Note that this won't match anything in your example html. That example seems to be broken, because there's only one <tr> there, and it has no content that we can see.
Addendum:
You asked, "how exactly does .//text()[] work"?
. selects the context node (which in the above case is a tr element).
//text() selects any text node that is a descendant (of the aforementioned tr element).
[...] gives a predicate that "filters" what the preceding expression selects. So in this case it filters all text nodes that are descendants of the context tr, keeping only those whose space-normalized text content is 'user2'.
All this, as a predicate for tr, means to filter the tr elements, keeping only those for which there is at least one descendant text node whose space-normalized text content is 'user2'.
As Michael Kay pointed out, that may or may not be exactly what you want, depending on whether you want to match a table cell that contains user2 spread across b or i elements.
Addendum 2:
Can someone help me fix what's wrong with the following expressions in
which I tried to match the text values exactly? (just the row for now)
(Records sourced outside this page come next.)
(* ===== verification/Protocol.v ===== *)
(** * The command table: [zerocopy.go], [cmdmap.go], [crossslot.go], [responses.go]

    Command names are matched on their bytes: [ToUpperInPlace] folds ASCII case
    with a table, and [cmdMap] is an open-addressing hash table of 128 buckets
    built once from a list of registrations. The table of [registerCommands] and
    the tables of key and write commands are Go maps from names. *)

From S2P Require Import Prelude Strconv.
From stdpp Require Import options.

(** ** [zerocopy.go] *)

(** [upperTable], filled by [init]. *)
Definition upperTable (b : byte) : byte :=
  let i := Z_of_byte b in
  if (97 <=? i) && (i <=? 122) then byte_of_Z (i - 32) else b.

Definition ToUpperInPlace (b : list byte) : list byte := upperTable <$> b.

(** [BytesEqual] and [EqualFold] compare the lengths, then byte by byte. *)
Fixpoint bytes_match (same : byte → byte → bool) (a b : list byte) : bool :=
  match a, b with
  | x :: a', y :: b' => same x y && bytes_match same a' b'
  | _, _ => true
  end.

Definition EqualFold (a b : list byte) : bool :=
  (length a =? length b)%nat && bytes_match (λ x y, bool_decide (upperTable x = upperTable y)) a b.

Definition BytesEqual (a b : list byte) : bool :=
  (length a =? length b)%nat && bytes_match (λ x y, bool_decide (x = y)) a b.

(** FNV-1a over the upper-cased bytes. *)
Definition HashBytes (b : list byte) : Z :=
  foldl (λ h c, u32 (Z.lxor h (Z_of_byte (upperTable c)) * 16777619)) 2166136261 b.

(** [strings.ToUpper], for a result that is compared with ASCII keywords: the
    only letters outside ASCII with an upper case in ASCII are U+0131 (C4 B1),
    which gives I, and U+017F (C5 BF), which gives S. *)
Fixpoint ToUpper_bytes (b : list byte) : list byte :=
  match b with
  | xc4 :: xb1 :: b' => x49 :: ToUpper_bytes b'
  | xc5 :: xbf :: b' => x53 :: ToUpper_bytes b'
  | x :: b' => upperTable x :: ToUpper_bytes b'
  | [] => []
  end.

Definition strings_ToUpper (b : list byte) : string := BytesToString (ToUpper_bytes b).

(** ** The command handlers, by name *)

Inductive Cmd :=
  | CmdPing | CmdEcho | CmdQuit | CmdCommand | CmdInfo | CmdGet | CmdSet | CmdSetNX | CmdSetEX | CmdPSetEX | CmdMGet | CmdMSet | CmdHGet | CmdHSet
  | CmdHDel | CmdHExists | CmdHGetAll | CmdHKeys | CmdHVals | CmdHLen | CmdLPush | CmdRPush | CmdLPop | CmdRPop | CmdLRange | CmdLLen
  | CmdLIndex | CmdLSet | CmdLTrim | CmdSAdd | CmdSRem | CmdSMembers | CmdSIsMember | CmdSCard | CmdZAdd | CmdZRem | CmdZRange | CmdZScore
  | CmdZRank | CmdZCard | CmdIncr | CmdIncrBy | CmdDecr | CmdDecrBy | CmdAppend | CmdStrlen | CmdGetSet | CmdDel | CmdExists | CmdKeys
  | CmdType | CmdRename | CmdDBSize | CmdFlushDB | CmdExpire | CmdExpireAt | CmdPExpire | CmdTTL | CmdPTTL | CmdPersist | CmdDebug
  | CmdConfig | CmdClient | CmdAsking | CmdRestore | CmdMigrate | CmdReplApply | CmdRegReplica | CmdWait | CmdBGSAVE | CmdSave
  | CmdLastSave.

#[export] Instance Cmd_eq_dec : EqDecision Cmd.
Proof. solve_decision. Defined.

(** [registerCommands]: the assignments to [h.commands], in order. *)
Definition registerCommands : list (string * Cmd) :=
  [
   ("PING", CmdPing); ("ECHO", CmdEcho); ("QUIT", CmdQuit); ("COMMAND", CmdCommand); ("INFO", CmdInfo); ("GET", CmdGet);
   ("SET", CmdSet); ("SETNX", CmdSetNX); ("SETEX", CmdSetEX); ("PSETEX", CmdPSetEX); ("MGET", CmdMGet); ("MSET", CmdMSet);
   ("HGET", CmdHGet); ("HSET", CmdHSet); ("HDEL", CmdHDel); ("HEXISTS", CmdHExists); ("HGETALL", CmdHGetAll);
   ("HKEYS", CmdHKeys); ("HVALS", CmdHVals); ("HLEN", CmdHLen); ("LPUSH", CmdLPush); ("RPUSH", CmdRPush);
   ("LPOP", CmdLPop); ("RPOP", CmdRPop); ("LRANGE", CmdLRange); ("LLEN", CmdLLen); ("LINDEX", CmdLIndex);
   ("LSET", CmdLSet); ("LTRIM", CmdLTrim); ("SADD", CmdSAdd); ("SREM", CmdSRem); ("SMEMBERS", CmdSMembers);
   ("SISMEMBER", CmdSIsMember); ("SCARD", CmdSCard); ("ZADD", CmdZAdd); ("ZREM", CmdZRem); ("ZRANGE", CmdZRange);
   ("ZSCORE", CmdZScore); ("ZRANK", CmdZRank); ("ZCARD", CmdZCard); ("INCR", CmdIncr); ("INCRBY", CmdIncrBy);
   ("DECR", CmdDecr); ("DECRBY", CmdDecrBy); ("APPEND", CmdAppend); ("STRLEN", CmdStrlen); ("GETSET", CmdGetSet);
   ("DEL", CmdDel); ("EXISTS", CmdExists); ("KEYS", CmdKeys); ("TYPE", CmdType); ("RENAME", CmdRename);
   ("DBSIZE", CmdDBSize); ("FLUSHDB", CmdFlushDB); ("FLUSHALL", CmdFlushDB); ("EXPIRE", CmdExpire);
   ("EXPIREAT", CmdExpireAt); ("PEXPIRE", CmdPExpire); ("TTL", CmdTTL); ("PTTL", CmdPTTL); ("PERSIST", CmdPersist);
   ("DEBUG", CmdDebug); ("CONFIG", CmdConfig); ("CLIENT", CmdClient); ("ASKING", CmdAsking); ("RESTORE", CmdRestore);
   ("MIGRATE", CmdMigrate); ("REPLAPPLY", CmdReplApply); ("REGREPLICA", CmdRegReplica); ("WAIT", CmdWait);
   ("BGSAVE", CmdBGSAVE); ("SAVE", CmdSave); ("LASTSAVE", CmdLastSave)
  ].

(** [h.commands[cmd]]: the last assignment to a name counts. *)
Definition commands (name : string) : option Cmd :=
  foldl (λ r e, if bool_decide (e.1 = name) then Some e.2 else r) None registerCommands.

(** ** [cmdmap.go] *)

(** The calls of [register] in [registerAll], in order. *)
Definition registrations : list (string * Cmd) :=
  [
   ("PING", CmdPing); ("ECHO", CmdEcho); ("QUIT", CmdQuit); ("COMMAND", CmdCommand); ("INFO", CmdInfo); ("GET", CmdGet);
   ("SET", CmdSet); ("SETNX", CmdSetNX); ("SETEX", CmdSetEX); ("PSETEX", CmdPSetEX); ("MGET", CmdMGet); ("MSET", CmdMSet);
   ("HGET", CmdHGet); ("HSET", CmdHSet); ("HDEL", CmdHDel); ("HEXISTS", CmdHExists); ("HGETALL", CmdHGetAll);
   ("HKEYS", CmdHKeys); ("HVALS", CmdHVals); ("HLEN", CmdHLen); ("LPUSH", CmdLPush); ("RPUSH", CmdRPush);
   ("LPOP", CmdLPop); ("RPOP", CmdRPop); ("LRANGE", CmdLRange); ("LLEN", CmdLLen); ("LINDEX", CmdLIndex);
   ("LSET", CmdLSet); ("LTRIM", CmdLTrim); ("SADD", CmdSAdd); ("SREM", CmdSRem); ("SMEMBERS", CmdSMembers);
   ("SISMEMBER", CmdSIsMember); ("SCARD", CmdSCard); ("ZADD", CmdZAdd); ("ZREM", CmdZRem); ("ZRANGE", CmdZRange);
   ("ZSCORE", CmdZScore); ("ZRANK", CmdZRank); ("ZCARD", CmdZCard); ("INCR", CmdIncr); ("INCRBY", CmdIncrBy);
   ("DECR", CmdDecr); ("DECRBY", CmdDecrBy); ("APPEND", CmdAppend); ("STRLEN", CmdStrlen); ("GETSET", CmdGetSet);
   ("DEL", CmdDel); ("EXISTS", CmdExists); ("KEYS", CmdKeys); ("TYPE", CmdType); ("RENAME", CmdRename);
   ("DBSIZE", CmdDBSize); ("FLUSHDB", CmdFlushDB); ("FLUSHALL", CmdFlushDB); ("EXPIRE", CmdExpire);
   ("EXPIREAT", CmdExpireAt); ("PEXPIRE", CmdPExpire); ("TTL", CmdTTL); ("PTTL", CmdPTTL); ("PERSIST", CmdPersist);
   ("DEBUG", CmdDebug); ("CONFIG", CmdConfig); ("CLIENT", CmdClient); ("ASKING", CmdAsking); ("RESTORE", CmdRestore);
   ("MIGRATE", CmdMigrate); ("REPLAPPLY", CmdReplApply); ("REGREPLICA", CmdRegReplica); ("WAIT", CmdWait);
   ("BGSAVE", CmdBGSAVE); ("SAVE", CmdSave); ("LASTSAVE", CmdLastSave)
  ].

Definition cmdEntry : Type := list byte * Cmd.

(** A bucket whose name is nil is [None]. *)
Definition emptyCmdMap : list (option cmdEntry) := replicate 128 None.

(** The probes [i = 128 - fuel, ...] of [register]; running out of buckets is
    the panic. *)
Fixpoint register_probe (fuel : nat) (idx i : Z) (name : list byte) (handler : Cmd) (cm : list (option cmdEntry))
    : option (list (option cmdEntry)) :=
  match fuel with
  | O => None
  | S fuel' =>
      let pos := Z.to_nat (Z.land (u32 (idx + i)) 127) in
      match cm !! pos with
      | Some None => Some (<[pos := Some (name, handler)]> cm)
      | Some (Some _) => register_probe fuel' idx (i + 1) name handler cm
      | None => None
      end
  end.

Definition register (cm : list (option cmdEntry)) (name : list byte) (handler : Cmd) : option (list (option cmdEntry)) :=
  register_probe 128 (Z.land (HashBytes name) 127) 0 name handler cm.

Fixpoint register_all (cm : list (option cmdEntry)) (entries : list (string * Cmd)) : option (list (option cmdEntry)) :=
  match entries with
  | [] => Some cm
  | (name, handler) :: entries' =>
      match register cm (StringToBytes name) handler with
      | None => None
      | Some cm' => register_all cm' entries'
      end
  end.

Definition newCmdMap : option (list (option cmdEntry)) := register_all emptyCmdMap registrations.

Fixpoint lookup_probe (fuel : nat) (idx i : Z) (name : list byte) (cm : list (option cmdEntry)) : option Cmd :=
  match fuel with
  | O => None
  | S fuel' =>
      match cm !! Z.to_nat (Z.land (u32 (idx + i)) 127) with
      | Some (Some (entry, handler)) =>
          if BytesEqual entry name then Some handler else lookup_probe fuel' idx (i + 1) name cm
      | _ => None
      end
  end.

Definition Lookup (cm : list (option cmdEntry)) (name : list byte) : option Cmd :=
  lookup_probe 128 (Z.land (HashBytes name) 127) 0 name cm.

Definition IsClusterCmd (cmd : list byte) : bool :=
  bool_decide (ToUpperInPlace cmd = StringToBytes "CLUSTER").

(** ** Tables of commands *)

Definition keyCommands : list string :=
  [
   "GET"; "SET"; "SETNX"; "SETEX"; "PSETEX"; "GETSET"; "HGET"; "HSET"; "HDEL"; "HEXISTS"; "HGETALL";
   "HKEYS"; "HVALS"; "HLEN"; "LPUSH"; "RPUSH"; "LPOP"; "RPOP"; "LRANGE"; "LLEN"; "LINDEX"; "LSET";
   "LTRIM"; "SADD"; "SREM"; "SMEMBERS"; "SISMEMBER"; "SCARD"; "ZADD"; "ZREM"; "ZRANGE"; "ZSCORE";
   "ZRANK"; "ZCARD"; "INCR"; "INCRBY"; "DECR"; "DECRBY"; "APPEND"; "STRLEN"; "DEL"; "EXISTS"; "TYPE";
   "RENAME"; "EXPIRE"; "EXPIREAT"; "PEXPIRE"; "TTL"; "PTTL"; "PERSIST"
  ].

Definition writeCommands : list string :=
  [
   "SET"; "SETNX"; "SETEX"; "PSETEX"; "GETSET"; "MSET"; "HSET"; "HDEL"; "LPUSH"; "RPUSH"; "LPOP";
   "RPOP"; "LSET"; "LTRIM"; "SADD"; "SREM"; "ZADD"; "ZREM"; "INCR"; "INCRBY"; "DECR"; "DECRBY";
   "APPEND"; "DEL"; "RENAME"; "EXPIRE"; "EXPIREAT"; "PEXPIRE"; "PERSIST"; "RESTORE"; "MIGRATE"
  ].

Definition isKeyCommand (cmd : string) : bool := bool_decide (cmd ∈ keyCommands).
Definition isWriteCommand (cmd : string) : bool := bool_decide (cmd ∈ writeCommands).

(** ** [crossslot.go] *)

Inductive keyExtractor := extractAllKeys | extractMSetKeys.

Definition multiKeyCommands (cmd : string) : option keyExtractor :=
  if bool_decide (cmd = "MGET") then Some extractAllKeys
  else if bool_decide (cmd = "MSET") then Some extractMSetKeys
  else if bool_decide (cmd ∈ ["DEL"; "EXISTS"; "RENAME"]) then Some extractAllKeys
  else None.

Fixpoint even_positions {A} (args : list A) : list A :=
  match args with
  | k :: _ :: args' => k :: even_positions args'
  | [k] => [k]
  | [] => []
  end.

Definition extract (e : keyExtractor) (args : list (list byte)) : list (list byte) :=
  match e with
  | extractAllKeys => args
  | extractMSetKeys => if (length args <? 2)%nat then [] else even_positions args
  end.

Definition isMultiKeyCommand (cmd : string) : bool := bool_decide (is_Some (multiKeyCommands cmd)).

Definition getKeysForCrossSlotCheck (cmd : string) (args : list (list byte)) : list (list byte) :=
  match multiKeyCommands cmd with None => [] | Some e => extract e args end.

(** ** [responses.go] *)

(** [appendInt] negates in [int64]: the least integer stays negative and loses
    its digits. *)
Fixpoint appendInt_digits (fuel : nat) (n : Z) (acc : list byte) : list byte :=
  match fuel with
  | O => acc
  | S fuel' => if 0 <? n then appendInt_digits fuel' (n / 10) (ascii_digit (n mod 10) :: acc) else acc
  end.

Definition appendInt (buf : list byte) (n : Z) : list byte :=
  let '(buf, n) := if n <? 0 then (buf ++ [ascii_minus], i64 (- n)) else (buf, n) in
  if n =? 0 then buf ++ [x30] else buf ++ appendInt_digits 20 n [].

Definition formatIntToBytes (n : Z) : list byte := appendInt [x3a] n ++ crlf.

(** The cache of the responses from -1 to 100. *)
Definition intCache : list (list byte) := (λ i, formatIntToBytes (i - 1)) <$> seqZ 0 102.

Definition RespErrWrongType : list byte :=
  StringToBytes "-WRONGTYPE Operation against a key holding the wrong kind of value" ++ crlf.

Lemma ToUpper_ascii b : Forall (λ b, Z_of_byte b < 128) b → ToUpper_bytes b = ToUpperInPlace b.
Proof.
  induction 1 as [|y b Hy _ IH]; [done|]. unfold ToUpperInPlace in *. rewrite fmap_cons, <-IH. destruct y; try (vm_compute in Hy; lia); done.
Qed.

Lemma upperTable_idem b : upperTable (upperTable b) = upperTable b.
Proof. destruct b; vm_compute; reflexivity. Qed.

Lemma ToUpper_idem b : ToUpperInPlace (ToUpperInPlace b) = ToUpperInPlace b.
Proof.
  unfold ToUpperInPlace. rewrite <-list_fmap_compose. apply list_fmap_ext. intros i y _. apply upperTable_idem.
Qed.

(** ** The hash table dispatches as the map does *)

Lemma bytes_match_eq a b : length a = length b → bytes_match (λ x y, bool_decide (x = y)) a b = true ↔ a = b.
Proof.
  revert b. induction a as [|x a IH]; intros [|y b] Hlen; simplify_eq/=; [done|].
  rewrite andb_true_iff, IH, bool_decide_eq_true by lia. naive_solver.
Qed.

Lemma BytesEqual_eq a b : BytesEqual a b = true ↔ a = b.
Proof.
  unfold BytesEqual. rewrite andb_true_iff, Nat.eqb_eq. split.
  - intros [Hlen H]. by apply bytes_match_eq.
  - intros ->. split; [done|by apply bytes_match_eq].
Qed.

(** A bucket that answers holds the name. *)
Lemma lookup_probe_sound fuel idx i name cm handler :
  lookup_probe fuel idx i name cm = Some handler → Some (name, handler) ∈ cm.
Proof.
  revert i. induction fuel as [|fuel IH]; intros i; simpl; [done|].
  destruct (cm !! _) as [[[entry h]|]|] eqn:E; [|done..].
  destruct (BytesEqual entry name) eqn:Eb.
  - intros [= ->]. apply BytesEqual_eq in Eb as ->. by eapply list_elem_of_lookup_2.
  - apply IH.
Qed.

(** Every bucket of the table built at start holds a registered command, under
    which it is found. *)
Definition table_ok (cm : list (option cmdEntry)) : bool :=
  forallb (λ e, match e with
                | None => true
                | Some (name, handler) => bool_decide (commands (BytesToString name) = Some handler)
                end) cm
  && forallb (λ e, bool_decide (Lookup cm (StringToBytes e.1) = commands e.1)) registerCommands.

Lemma commands_registered name handler : commands name = Some handler → name ∈ registerCommands.*1.
Proof.
  unfold commands. generalize registerCommands as l. intros l.
  induction l as [|e l IH] using rev_ind; [done|].
  rewrite foldl_app, fmap_app. simpl. case_bool_decide; set_solver.
Qed.

Lemma newCmdMap_ok : match newCmdMap with Some cm => table_ok cm | None => false end = true.
Proof. vm_compute. reflexivity. Qed.

Lemma Lookup_commands cm : newCmdMap = Some cm → ∀ name, Lookup cm name = commands (BytesToString name).
Proof.
  intros Hcm name. pose proof newCmdMap_ok as Hok. rewrite Hcm in Hok. clear Hcm. unfold table_ok in Hok.
  apply andb_true_iff in Hok as [Hin Hall]. rewrite !forallb_forall in *.
  destruct (commands (BytesToString name)) as [handler|] eqn:Ec.
  - pose proof (commands_registered _ _ Ec) as Hr. apply list_elem_of_fmap in Hr as (e & Hn & He).
    apply list_elem_of_In, Hall, bool_decide_eq_true in He. rewrite <-Hn, StringToBytes_BytesToString in He. congruence.
  - destruct (Lookup cm name) as [handler|] eqn:El; [|done].
    apply lookup_probe_sound, list_elem_of_In, Hin, bool_decide_eq_true in El. congruence.
Qed.

(** C26: The hash table built from [registerAll] never overflows, and looking a name
    up in it gives the handler that the map of [registerCommands] has for the
    name, for every byte string. *)
Theorem cmdMap_dispatches_commands :
  ∃ cm, newCmdMap = Some cm ∧ ∀ name, Lookup cm name = commands (BytesToString name).
Proof.
  pose proof newCmdMap_ok as Hok. destruct newCmdMap as [cm|] eqn:E; [|discriminate].
  exists cm. split; [reflexivity|]. by apply Lookup_commands.
Qed.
//*[#id='row']/tbody/tr[text()='user2']
What this expression matches is tr elements that have a direct child (not grandchild) text node whose value is exactly 'user2', e.g. <tr>textNode1<td>...</td>user2</tr>. Since text in tables is usually in a td element instead of directly under a tr, the above expression typically matches nothing.
//*[#id='row']/tbody/tr[normalize-space(text())='user2']
Aside from space normalization, this expression also collapses the generality of the = comparison. In other words... The previous XPath expression asks whether the tr element has any text node child whose value is user2; but this one only asks whether the tr element's first text node child has a value user2.
Why? Because the normalize-space() function takes a single string value as its argument. So if you supply text() as the argument, and there are several text() children, you are supplying a node-set (or sequence in XPath 2.0). The node-set gets converted to a string by taking the string-value of the first node in the node-set.
To get a general comparison back, with normalization, you would use
//*[#id='row']/tbody/tr[text()[normalize-space(.)='user2']]
(The . argument is the default anyway, but I prefer making it explicit.) Again, this will only work with text nodes that are direct children of tr, so you'll probably want a descendant axis in there:
//*[#id='row']/tbody/tr[.//text()[normalize-space(.)='user2']]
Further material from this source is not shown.